(* ===== verification/Snapshot.v ===== *)
(** Snapshot isolation as an abstract specification: an object is its history
    of committed versions, and a transaction reads the newest version before its
    clock ([ts_deref] of [lib/timestone.c]). *)
From S2P Require Export Timestone.

(** * The specification *)

(** the committed versions of an object, newest first: write clock and bytes *)
Abbreviation history := (list (Z * list Z)).

(** what a transaction with clock [local] reads *)
Fixpoint snapshot_read (local : Z) (hist : history) : option (list Z) :=
  match hist with
  | [] => None
  | (clk, bytes) :: hist => if lt_clock clk local then Some bytes else snapshot_read local hist
  end.

Definition history_ok (hist : history) : Prop :=
  StronglySorted (fun x y => y.1 < x.1) hist /\ forall x, x ∈ hist -> is_clk x.1.

Lemma snapshot_read_later local new hist :
  (forall x, x ∈ new -> lt_clock x.1 local = false) -> snapshot_read local (new ++ hist) = snapshot_read local hist.
Proof.
  induction new as [| [clk b] new IH]; intros Hn; cbn; [done |].
  pose proof (Hn (clk, b) ltac:(by left)) as E. cbn in E. rewrite E. apply IH. intros x Hx. apply Hn. by right.
Qed.

Lemma snapshot_read_ext c1 c2 hist :
  (forall x, x ∈ hist -> lt_clock x.1 c1 = lt_clock x.1 c2) -> snapshot_read c1 hist = snapshot_read c2 hist.
Proof.
  induction hist as [| [clk b] hist IH]; intros He; cbn; [done |].
  pose proof (He (clk, b) ltac:(by left)) as E. cbn in E. rewrite E.
  destruct (lt_clock clk c2); [done |]. apply IH. intros x Hx. apply He. by right.
Qed.

Lemma snapshot_read_newest local hist clk b :
  StronglySorted (fun x y => y.1 < x.1) hist -> (clk, b) ∈ hist -> lt_clock clk local = true ->
  (forall x, x ∈ hist -> lt_clock x.1 local = true -> x.1 <= clk) -> snapshot_read local hist = Some b.
Proof.
  induction 1 as [| [k b0] hist Hs IH Hf]; intros Hin Hv Hmax; [by apply not_elem_of_nil in Hin |]. cbn.
  rewrite Forall_forall in Hf. destruct (lt_clock k local) eqn:E.
  - apply elem_of_cons in Hin as [[= -> ->] | Hin]; [done |]. specialize (Hf _ Hin). specialize (Hmax (k, b0) ltac:(by left) E).
    cbn in *. lia.
  - apply IH; [| done |]; [apply elem_of_cons in Hin as [[= -> ->] | Hin]; [congruence | done] |].
    intros x Hx. apply Hmax. by right.
Qed.

Section Snapshot.
Context `{Env}.

(** the first [n] bytes, which are the object's, at [o] *)
Definition bytes_at (n : nat) (s : st) (o : Z) : option (list Z) := take n <$> obj_data (sh s) !! o.

(** the version chain from [p] and the current master [cur] implement the
    history [hist] for the running transaction.  A version before the
    transaction's clock that is not in the chain is older than the chain and
    than the clock [ckpt] of a checkpoint; the current master is what was
    checkpointed then. *)
Record chain_stores (n : nat) (s : st) (p cur : Z) (l : list (Z * Z)) (ckpt : Z) (hist : history) : Prop := {
  cst_chain : vchain s (local_clk (self s)) p l;
  cst_sorted : newest_first l;
  cst_clks : forall x, x ∈ l -> is_clk x.2;
  cst_in : forall o clk, (o, clk) ∈ l -> lt_clock clk (local_clk (self s)) = true ->
    exists b, (clk, b) ∈ hist /\ bytes_at n s o = Some b;
  cst_out : forall clk b, (clk, b) ∈ hist -> lt_clock clk (local_clk (self s)) = true ->
    (exists o, (o, clk) ∈ l) \/ (lt_clock clk ckpt = true /\ forall o k, (o, k) ∈ l -> clk < k);
  cst_ckpt : __last_ckpt (clks (self s)) <= ckpt <= local_clk (self s);
  cst_some : is_Some (snapshot_read ckpt hist);
  cst_cur : bytes_at n s cur = snapshot_read ckpt hist }.

(** [s] implements the history [hist] of the object [obj] of [n] bytes for the
    running transaction *)
Inductive stores_history (n : nat) (s : st) (obj : Z) (hist : history) : Prop :=
| history_unwritten clk b :
    get_act_vhdr obj s = Ok (NULL, s) -> bytes_at n s obj = Some b ->
    lt_clock clk (local_clk (self s)) = true -> hist = [(clk, b)] -> stores_history n s obj hist
| history_versions v vh l ckpt :
    get_act_vhdr obj s = Ok (v, s) -> v <> NULL -> vhdrs (sh s) !! v = Some vh ->
    chain_stores n s (v_copy vh) (np_cur_act vh) l ckpt hist -> stores_history n s obj hist.

Lemma vchain_nonnull s local p l clk : vchain s local p l -> (NULL, clk) ∈ l -> False.
Proof.
  induction 1 as [| o c k l Ho Hc Hset Hn Hv IH]; [by intros ?%not_elem_of_nil |].
  intros [[= <- ->] | Hin]%elem_of_cons; auto.
Qed.

(** steps that leave the versions and the write sets *)
Lemma vchain_ext s s' local p l :
  heap (sh s') = heap (sh s) -> wrt_sets (sh s') = wrt_sets (sh s) -> vchain s local p l -> vchain s' local p l.
Proof.
  intros Eh Ew. induction 1 as [| o c clk l Ho Hc Hset Hn Hv IH]; [constructor |].
  econstructor; [done | by rewrite Eh | | done | done]. unfold settled. by rewrite Ew.
Qed.

(** C1. Snapshot isolation of reads.  For an object of which the state stores
    the history [hist] of committed versions, in the version chain and in the
    current master, [ts_deref] leaves the state as it is and answers an object
    with exactly the bytes that the specification reads: those of the newest
    version committed before the transaction's clock.  Versions that commit
    afterwards do not change them: any later state of the transaction that
    stores a history with newer versions in front reads the same bytes, also
    when the version has been moved to the checkpoint log meanwhile. *)
Theorem ts_deref_refines_snapshot n s obj hist :
  obj <> NULL -> outside_region s obj -> (0 < spin_bound)%nat -> unrecorded s ->
  is_clk (local_clk (self s)) -> is_clk (__last_ckpt (clks (self s))) ->
  history_ok hist -> stores_history n s obj hist ->
  exists r b, ts_deref obj s = Ok (r, s) /\ bytes_at n s r = Some b /\
    snapshot_read (local_clk (self s)) hist = Some b /\
    forall new, (forall x, x ∈ new -> lt_clock x.1 (local_clk (self s)) = false) ->
      snapshot_read (local_clk (self s)) (new ++ hist) = Some b.
Proof.
  intros Ho Hout Hsp Hun Hcl Hck [Hsort Hclk] Hst. set (local := local_clk (self s)) in *.
  enough (exists r b, ts_deref obj s = Ok (r, s) /\ bytes_at n s r = Some b /\ snapshot_read local hist = Some b)
    as (r & b & E & Hb & Hr).
  { exists r, b. split; [done |]. split; [done |]. split; [done |]. intros new Hnew. by rewrite snapshot_read_later. }
  destruct Hst as [clk b Hv Hb Hlt -> | v vh l ckpt Hv Hvn Hvh [Hch Hs Hlclk Hin Hout_ Hbnd [b0 Hb0] Hcur]].
  - exists obj, b. split; [| split; [done |]; cbn; unfold local; by rewrite Hlt].
    unfold ts_deref. rewrite (proj2 (Z.eqb_neq obj NULL)) by done. mrun (is_obj_actual_run s obj). rewrite Hout. cbn [negb].
    mrun Hv. rewrite Z.eqb_refl. by mrun (read_set_add_unrecorded s NULL NULL obj Hun).
  - change (local_clk (self s)) with local in Hin, Hout_, Hbnd. destruct (ts_deref_snapshot s obj v l Ho Hout Hsp Hun Hv Hvn vh Hvh Hch Hs Hcl Hck Hlclk) as (r & E & Hreads).
    rewrite E. destruct Hreads as [(clk & Hrl & Hlt & Hmax) | [-> Hall]].
    + destruct (Z.eqb_spec r NULL) as [Er | Hr]; [rewrite Er in Hrl; by destruct (vchain_nonnull _ _ _ _ _ Hch Hrl) |].
      destruct (Hin r clk Hrl Hlt) as (b & Hbh & Hb). exists r, b. split; [done |]. split; [done |].
      apply (snapshot_read_newest local hist clk b Hsort Hbh Hlt). intros [k b'] Hx Hlt'.
      destruct (Hout_ k b' Hx Hlt') as [[o Ho'] | [_ Hold]]; [by apply (Hmax o) |]. specialize (Hold r clk Hrl). cbn. lia.
    + exists (np_cur_act vh), b0. split; [done |]. split; [by rewrite Hcur |]. rewrite <- Hb0. apply snapshot_read_ext.
      assert (Hckpt : is_clk ckpt) by (unfold is_clk in *; lia).
      intros [k b'] Hx. cbn. specialize (Hclk _ Hx). cbn in Hclk. destruct (lt_clock k local) eqn:Elt; symmetry.
      * destruct (Hout_ k b' Hx Elt) as [[o Ho'] | [? _]]; [| done].
        eapply (lt_clock_mono_r k (__last_ckpt (clks (self s))) ckpt); try done; [by apply (Hall o) | lia].
      * destruct (lt_clock k ckpt) eqn:Ek; [| done]. rewrite (lt_clock_mono_r k ckpt local) in Elt; try done. lia.
Qed.
End Snapshot.

(** * Example: the object of [ex_versions], whose older version the reader sees *)

Definition ex_history : st :=
  ex_versions <| sh ::= (fun h => h <| obj_data := <[1048832 := [9; 9]]> (<[1048704 := [8; 8]]> {[ 300000 := [7; 7] ]}) |>) |>.

Lemma ts_deref_refines_snapshot_witness :
  exists r, @ts_deref ex_env 300000 ex_history = Ok (r, ex_history) /\ bytes_at 2 ex_history r = Some [8; 8].
Proof.
  destruct (@ts_deref_refines_snapshot ex_env 2 ex_history 300000 [(900, [9; 9]); (800, [8; 8]); (0, [7; 7])]
    ltac:(done) eq_refl ltac:(cbn; lia) (or_introl eq_refl) ltac:(done) ltac:(done)) as (r & b & E & Hb & [= <-] & _).
  - split; [repeat constructor; by vm_compute |]. intros x Hx.
    repeat (apply elem_of_cons in Hx as [-> | Hx]; [done |]). by apply not_elem_of_nil in Hx.
  - apply (history_versions _ _ _ _ 400 (mk_act_vhdr 1048832 NULL 300000 300000 MAX_VERSION) [(1048832, 900); (1048704, 800)] 500).
    1-3: by vm_compute.
    split.
    + by apply (vchain_ext ex_versions), ex_vchain.
    + repeat constructor; by vm_compute.
    + intros x [-> | [-> | []%not_elem_of_nil]%elem_of_cons]%elem_of_cons; done.
    + intros o clk [[= -> ->] | [[= -> ->] | []%not_elem_of_nil]%elem_of_cons]%elem_of_cons Hlt; [by vm_compute in Hlt |].
      exists [8; 8]. split; [by right; left | by vm_compute].
    + intros clk b [[= -> ->] | [[= -> ->] | [[= -> ->] | []%not_elem_of_nil]%elem_of_cons]%elem_of_cons]%elem_of_cons Hlt;
        [by vm_compute in Hlt | left; exists 1048704; by right; left |].
      right. split; [by vm_compute |].
      intros o k [[= -> ->] | [[= -> ->] | []%not_elem_of_nil]%elem_of_cons]%elem_of_cons; lia.
    + by vm_compute.
    + by eexists.
    + by vm_compute.
  - by exists r.
Defined.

WHAT YOU HAVE TO DO: Give the count of lines in the data above holding the word "split", and nothing beyond it.

ANSWER AREA: 8